I don't like Barbie. I think I may be alone in this because judging by the amount of Barbie-related junk (move, books, hair clips, pens, bike, iphone apps, rubbish bin etc etc) there must be an awful lot of people out there who are happily buying into the vacuous blond bimbo. I, however, am not one of them.

I have nothing against dolls per se. In fact Eve has lots. She loves, and I entirely approve of, the Disney Princesses. They are feisty, clever, witty and often the prince is nothing but a mere sideshow. One of the latest films, the Princess and the Frog, was ultimately about pursuing your own dream to run a business - the prince and the princess bit was a bit irrelevant to the main part of the story. Here is someone who is an excellent role model for the modern young girl. Therefore, Eve has lots of princess related stuff, including the dolls, and I have no problem with it.

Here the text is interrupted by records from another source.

(* ===== verification/SnapshotIo.v ===== *)
(** * Snapshot files

    internal/dragonboat/internal/rsm: rwv.go and snapshotio.go.  A snapshot file is a
    header of 1024 bytes, the payload in blocks that each end with a checksum, and a
    tail with the length of the blocks and a magic number.  Modelled are the block
    writer and reader, the header, the validators of received chunks and the shrunk
    form of a file.

    A [hash.Hash] is the bytes written to it since it was reset; its sum is computed
    by [crc32], the CRC of hash/crc32.  A file is its contents; writing and reading a
    file as such do not fail here, what comes after a block writer is a sink that may.
    [None] is a panic. *)
From S2P Require Import Prelude GoStrings Wire GoJson RsmSession.
From Stdlib Require Import Ascii.

Local Open Scope Z_scope.

(** ** hash/crc32 with the IEEE polynomial *)
Definition crcBit (c : Z) : Z := if Z.odd c then Z.lxor (Z.shiftr c 1) 3988292384 else Z.shiftr c 1.
Definition crcByte (c : Z) (b : ascii) : Z := Nat.iter 8 crcBit (Z.lxor c (byte_val b)).
Definition crc32 (l : bytes) : Z := Z.lxor (foldl crcByte 4294967295 l) 4294967295.

(** [Sum(nil)]: the checksum in four bytes, the most significant first. *)
Definition Sum (l : bytes) : bytes := reverse (le_bytes 4 (crc32 l)).

(** ** Sizes and magic numbers *)
Definition HeaderSize : Z := 1024.
Definition tailSize : Z := 16.
Definition checksumSize : Z := 4.
Definition snapshotBlockSize : Z := 2 * 1024 * 1024.
Definition writerMagicNumber : bytes := byte <$> [63; 91; 203; 241; 250; 186; 129; 159].

Definition zeros (n : nat) : bytes := replicate n (byte 0).

(** [block[:len-4]] and [block[len-4:]] agree. *)
Definition validateBlock (block : bytes) : bool :=
  let n := (length block - Z.to_nat checksumSize)%nat in
  if Z.of_nat (length block) <=? checksumSize then false
  else bool_decide (drop n block = Sum (take n block)).
Lemma first_chunk_header now checksum ct c rest more : in_u64 now → 0 ≤ ct < 2 ^ 31 → length checksum = 4%nat →
  c ++ more = headerBytes (MarshalHeader (headerFor now checksum V2 ct)) ++ rest → (1024 ≤ length c)%nat → v2_header c.
Proof.
  intros Hnow Hct Hc. pose proof (header_small now checksum V2 ct Hc) as Hl. pose proof (headerFor_ok now checksum V2 ct Hnow Hct) as Hok.
  set (h := headerFor now checksum V2 ct) in *. assert (sh_Version h = 2 ∧ sh_ChecksumType h = CRC32IEEE) as [Hv Ht] by done. clearbody h.
  assert (UnmarshalHeader (MarshalHeader h) = Ok h) as Hu by (apply Unmarshal_Marshal_header; [done|lia]). revert Hl Hu.
  generalize (MarshalHeader h). intros data Hl Hu E Hlc.
  assert (∀ k l, (k ≤ 1024)%nat → take l (drop k c) = take l (drop k (c ++ more)) ∨ (1024 < k + l)%nat) as Hpre.
  { intros k l Hk. destruct (Nat.le_gt_cases (k + l) 1024); [left|by right]. rewrite drop_app_le; [lia|]. rewrite take_app_le //. rewrite length_drop. lia. }
  assert (Z.of_nat (length data) < 2 ^ 64) by lia. exists data, fourZeroBytes, h.
  assert (getHeaderFromFirstChunk c = Some (Some (data, fourZeroBytes))) as ->; [|split_and!; rewrite ?Hv //].
  rewrite /getHeaderFromFirstChunk /HeaderSize. destruct (Z.ltb_spec (Z.of_nat (length c)) 1024); [lia|].
  assert (zeros (1016 - length data) = fourZeroBytes ++ zeros (1012 - length data)) as Hz.
  { rewrite /fourZeroBytes /zeros -replicate_add. f_equal. lia. }
  assert (take 8 c = PutUint64 (Z.of_nat (length data))) as ->.
  { destruct (Hpre 0%nat 8%nat) as [Hp|?]; [lia| |lia]. rewrite drop_0 in Hp. rewrite Hp E drop_0 /headerBytes -app_assoc take_app_length' //. }
  rewrite le_val_PutUint64; [zlia|]. destruct (Z.ltb_spec (1024 - 8) (Z.of_nat (length data))); [lia|]. rewrite Nat2Z.id.
  destruct (Nat.ltb_spec (length c) (12 + length data)); [lia|]. do 3 f_equal.
  - destruct (Hpre 8%nat (length data)) as [->|?]; [lia| |lia]. rewrite E /headerBytes -!app_assoc drop_app_length'; [by rewrite length_le_bytes|].
    by rewrite take_app_length.
  - destruct (Hpre (8 + length data)%nat 4%nat) as [->|?]; [lia| |lia].
    rewrite E /headerBytes Hz -!app_assoc app_assoc drop_app_length'; [by rewrite length_app length_le_bytes|]. by rewrite take_app_length'.
Qed.
(** C5: A command of a registered client runs at most once and every copy of it is answered alike.
    When a command of a session is handled, and neither confirmed nor answered before, the
    machine runs it, and otherwise the machine stays as it is.  While the client stays registered,
    handling the same command again after any other entries (same client and series number, as
    after a retry) leaves the machine as it is.  Both copies are answered with the same result,
    once each, except that a copy gets no answer exactly when its client has by then confirmed the
    result; a confirmation is never forgotten. *)
Theorem runs_once s e l s1 lt es s2 e' l' s3 :
  sessionUpdate e → sessionUpdate e' → e_ClientID e' = e_ClientID e → e_SeriesID e' = e_SeriesID e →
  entryInInitDiskSM s (e_Index e) = false → entryInInitDiskSM s2 (e_Index e') = false → is_Some (sessionOf s (e_ClientID e)) →
  handleEntry I foldRune s e l = Some (s1, Ok tt) →
  staysRegistered s1 lt es (e_ClientID e) → handleEntries I foldRune s1 lt es = Some (s2, Ok tt) →
  handleEntry I foldRune s2 e' l' = Some (s3, Ok tt) →
  ∃ r, (if confirmed s e || bool_decide (is_Some (kept s e)) then s_sm s1 = s_sm s else ran s e (s_sm s1) r) ∧
       s_calls s1 = s_calls s ++ (if confirmed s e then [] else [CallApplyUpdate e r false false l]) ∧
       s_sm s3 = s_sm s2 ∧
       s_calls s3 = s_calls s2 ++ (if confirmed s2 e' then [] else [CallApplyUpdate e' r false false l']) ∧
       (confirmed s e = true → confirmed s2 e' = true).
Proof.
  intros He He' Hk Hn Hd Hd' Hr E1 Hst E2 E3. destruct (session_command s e l s1 He Hd Hr E1) as (r & Hc & Ha & Hold & Hcf & Hnew).
  assert (∀ v, answered s1 (e_ClientID e) (e_SeriesID e) v → answered s2 (e_ClientID e') (e_SeriesID e') v) as Hkeep.
  { rewrite Hk Hn. intros v Hv. exact (handleEntries_answered _ _ _ _ _ _ _ E2 Hst Hv). }
  pose proof (Hkeep r Ha) as Ha2. assert (is_Some (sessionOf s2 (e_ClientID e'))) as Hr2 by (destruct Ha2 as (ses & Hs & _); by eexists).
  destruct (session_command s2 e' l' s3 He' Hd' Hr2 E3) as (v & Hc' & _ & Hold' & _). destruct (Hold' r Ha2) as [Hm Hv]. exists r. split_and!.
  - destruct (confirmed s e); [by apply Hcf|]. cbn [orb]. case_bool_decide as Hb; [|apply Hnew; [done|by apply eq_None_not_Some]].
    destruct Hb as [w Hw]. apply (Hold w). revert Hw. rewrite /kept. destruct (sessionOf s (e_ClientID e)) as [ses|] eqn:Es; [|done].
    intros Hw. exists ses. split; [done|by right].
  - exact Hc.
  - exact Hm.
  - rewrite Hc' /told. destruct (confirmed s2 e'); [done|]. by destruct Hv as [|<-].
  - intros Hf. apply answered_all. intros w. apply Hkeep. by apply Hcf.
Qed.
End once.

It's just Barbie. Aside from the fact that her body shape is utterly unrealistic (although I read recently that her boobs have got smaller over the last 10 years, that's OK then but she still wouldn't be able to stand up and would have awful back problems) her only real talent or appeal comes in being pretty and wearing nice clothes. In the 1960s Barbie started to have the odd job but they have always been traditionally female roles and, as I said to a male colleague yesterday, even Doctor Barbie wears an outfit more likely to have come out of his fantasy than mine. As if to refute my claim that "you'd never get a banker Barbie", he found one online. Of course she's not sitting behind a trading screen, but at the reception of a suitably pink branch.

Eve knows that Mummy isn't too keen on Barbie and, while looking at a picture in a Barbie book the other day (which I will allow in the house) she asked me why I don't like Barbie. I replied that it wasn't that I disliked Barbie but rather than I think women should be valued for their intellect, skills and talent rather than just how they look and what they wear. Her reply "But Mummy, don't you think her dress looks pretty?".

I'll try feminism again when Eve is five.

2 comments:

London City (mum) said...

I can imagine your face when she uttered that immortal phrase!

And I loathe Barbie as well. I think we may have had this conversation at some stage in the past.

LCM x

LottieP said...

Oh I couldn't agree more - there's a hitlist and Barbie is on it (she might even rival Hello Kitty to be first up against the wall come the revolution...).

However, Eve is showing signs here not, I like to think, of some sort of nature v nurture subservience to the Barbie "ideal", but rather that she has a fine sense of humour and knows which of Mummy's buttons to push.